A source code analysis of the three-layer defense system Claude Code uses to prevent model distillation — fake tool injection, connector text summarization, and streamlined output transforms.
Knowledge distillation is a technique where a smaller "student" model learns to replicate the behavior of a larger "teacher" model by training on the teacher's outputs. In the context of commercial LLMs, this means a competitor could systematically record API interactions — inputs and outputs — to train a cheaper model that approximates the original.

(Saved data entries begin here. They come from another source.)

(* ===== verification/Transforms.v ===== *)
(** * Record transforms

    The batch transforms of tram/transforms/ that reshape records: each Module
    holds the transform's configuration after [__init__] (with the checks
    [__init__] makes) and its [apply].  Records are values: the copies the
    code takes before it mutates make [apply] a function of its input.

    [str(v)] of a float or a container is Python's [repr]; it is the parameter
    [PyText]. *)

From Stdlib Require Import ZArith Lia Ascii String SpecFloat.
From stdpp Require Import base tactics list strings gmap option.
From S2P Require Import Prelude PyStr Sha256 PyVal Paths.
Import stdpp.list.

#[local] Open Scope Z_scope.
#[local] Open Scope list_scope.

Module Transforms.
Import PyVal Paths.

(** [str(v)]; floats and containers print as Python prints them. *)
Class PyText := { repr_text : pyval -> string }.

Definition py_text `{!PyText} (v : pyval) : string :=
  match v with
  | VNone => "None"
  | VBool b => if b then "True" else "False"
  | VInt z => py_str z
  | VStr s => s
  | VFloat _ | VList _ | VDict _ => repr_text v
  end.

(** Apply to each record, stopping at the first that raises. *)
Definition each (f : dict -> res py_exn dict) (records : list dict) : res py_exn (list dict) :=
  res_mapM f records.

(** One record to many rows. *)
Definition each_rows (f : dict -> res py_exn (list dict)) (records : list dict) : res py_exn (list dict) :=
  let? rows := res_mapM f records in Ok (mjoin rows).
Lemma finalize_loop_spec h ws sw n :
  Sorted due_le h -> h ≡ₚ open_pairs sw -> wf sw -> rep_windows c ws sw ->
  match res_mapM (spec_emit c sw) (List.filter (due wm) h) with
  | Ok out => exists ws' n', finalize_loop c wm h ws n = (List.filter (fun p => negb (due wm p)) h, ws', n', Ok out) /\
      rep_windows c ws' (keep (fun p => negb (due wm p)) sw)
  | Raise x => (finalize_loop c wm h ws n).2 = raise x
  end.
Proof.
  revert ws sw n. induction h as [|p h IH]; intros ws sw n Hs Hp Hw Hr.
  { simpl. exists ws, n. split; [done|]. rewrite keep_all; [done|done|]. intros q Hq. rewrite <- Hp in Hq.
    by apply elem_of_nil in Hq. }
  destruct (due wm p) eqn:Ed.
  2:{ pose proof (sorted_not_due wm p h Hs Ed) as Hn. rewrite filter_none by done. simpl (res_mapM _ _).
      exists ws, n. rewrite filter_every by (intros q Hq; by rewrite Hn). destruct p as [e g]. cbn [finalize_loop].
      unfold due in Ed. simpl in Ed. rewrite Ed. split; [done|].
      rewrite keep_all; [done|done|]. intros q Hq. rewrite <- Hp in Hq. cbn beta. by rewrite (Hn q Hq). }
  assert (NoDup (p :: h)) as Hnd by (rewrite Hp; by apply open_pairs_nodup).
  apply NoDup_cons in Hnd as [Hph Hnd].
  assert (is_Some (look p sw)) as [w Hlook].
  { destruct p. apply elem_open_pairs; [done|]. rewrite <- Hp. constructor. }
  set (others := fun q : Z * string => negb (bool_decide (q = p))).
  assert (h ≡ₚ open_pairs (keep others sw)) as Hp'.
  { rewrite keep_pairs, <- (filter_perm others _ _ Hp). unfold others at 1. simpl.
    rewrite bool_decide_true by done. simpl. rewrite filter_every; [done|]. intros q Hq.
    rewrite bool_decide_false; [done|]. by intros ->. }
  assert (keep (fun q => negb (due wm q)) (keep others sw) = keep (fun q => negb (due wm q)) sw) as Hkk.
  { rewrite keep_keep. apply keep_ext. intros q. unfold others. case_bool_decide as Hq; [|by rewrite andb_true_r].
    subst q. by rewrite Ed. }
  assert (forall q, q ∈ List.filter (due wm) h -> spec_emit c sw q = spec_emit c (keep others sw) q) as Hext.
  { intros q Hq. unfold spec_emit. rewrite look_keep; [done|done|]. unfold others.
    rewrite bool_decide_false; [done|]. intros ->. apply Hph. apply list_elem_of_In, filter_In in Hq as [Hq _].
    by apply list_elem_of_In. }
  pose proof (rep_look c p ws sw Hr) as He. rewrite Hlook in He. simpl List.filter. rewrite Ed. simpl.
  destruct p as [e g]. destruct (look (e, g) ws) as [en|] eqn:Hle; [|done].
  destruct He as [_ (accs & Hacc & Hen)]. simpl in Hacc, Hen.
  unfold look in Hle. simpl in Hle. destruct (aget g ws) as [inner|] eqn:Hg; [|done]. simpl in Hle.
  unfold due in Ed. simpl in Ed. rewrite Ed, Hle. simpl.
  assert (spec_emit c sw (e, g) = _emit_window c en true) as ->.
  { unfold spec_emit, spec_row. rewrite Hlook. simpl. rewrite Hacc. simpl. by rewrite Hen. }
  destruct (_emit_window c en true) as [r|x]; [|done]. simpl.
  change (match adel e inner with [] => adel g ws | _ => aset g (adel e inner) ws end) with (remove1 e g inner ws).
  assert (remove1 e g inner ws = keep others ws) as -> by (by apply remove1_keep; [eapply rep_wf|]).
  apply Sorted_inv in Hs as [Hs _].
  specialize (IH (keep others ws) (keep others sw) (n + 1) Hs Hp' (keep_wf _ _ Hw) (rep_keep c _ _ _ Hr)).
  rewrite (res_mapM_ext _ _ _ Hext). destruct (res_mapM _ _) as [out|x]; simpl.
  - destruct IH as (ws' & n' & -> & Hr'). exists ws', n'. split; [done|]. by rewrite <- Hkk.
  - destruct (finalize_loop c wm h (keep others ws) (n + 1)) as [[[h1 ws1] n1] o]. simpl in IH. by rewrite IH.
Qed.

Claude Code contains a three-layer anti-distillation system designed to make such recording useless. By poisoning tool definitions, summarizing intermediate reasoning, and obfuscating SDK output, the system attacks distillation at every stage of the pipeline: request, response, and client output.
All three mechanisms are disabled in the public open-source build. The feature() function in the published code (src/_stubs/bun-bundle.ts) always returns false. These defenses only activate in Anthropic's internal builds where the real bun:bundle feature flags resolve to true.
Each layer operates at a different stage of the API lifecycle, creating defense in depth against distillation attempts.
Server injects fake tool definitions into API requests. Distilled models learn nonexistent tools, poisoning training data.
Server summarizes intermediate reasoning between tool calls and signs it cryptographically. Distillers see only summaries.
SDK output strips tool details to vague summaries. Observers cannot recover exact tool calls or parameters.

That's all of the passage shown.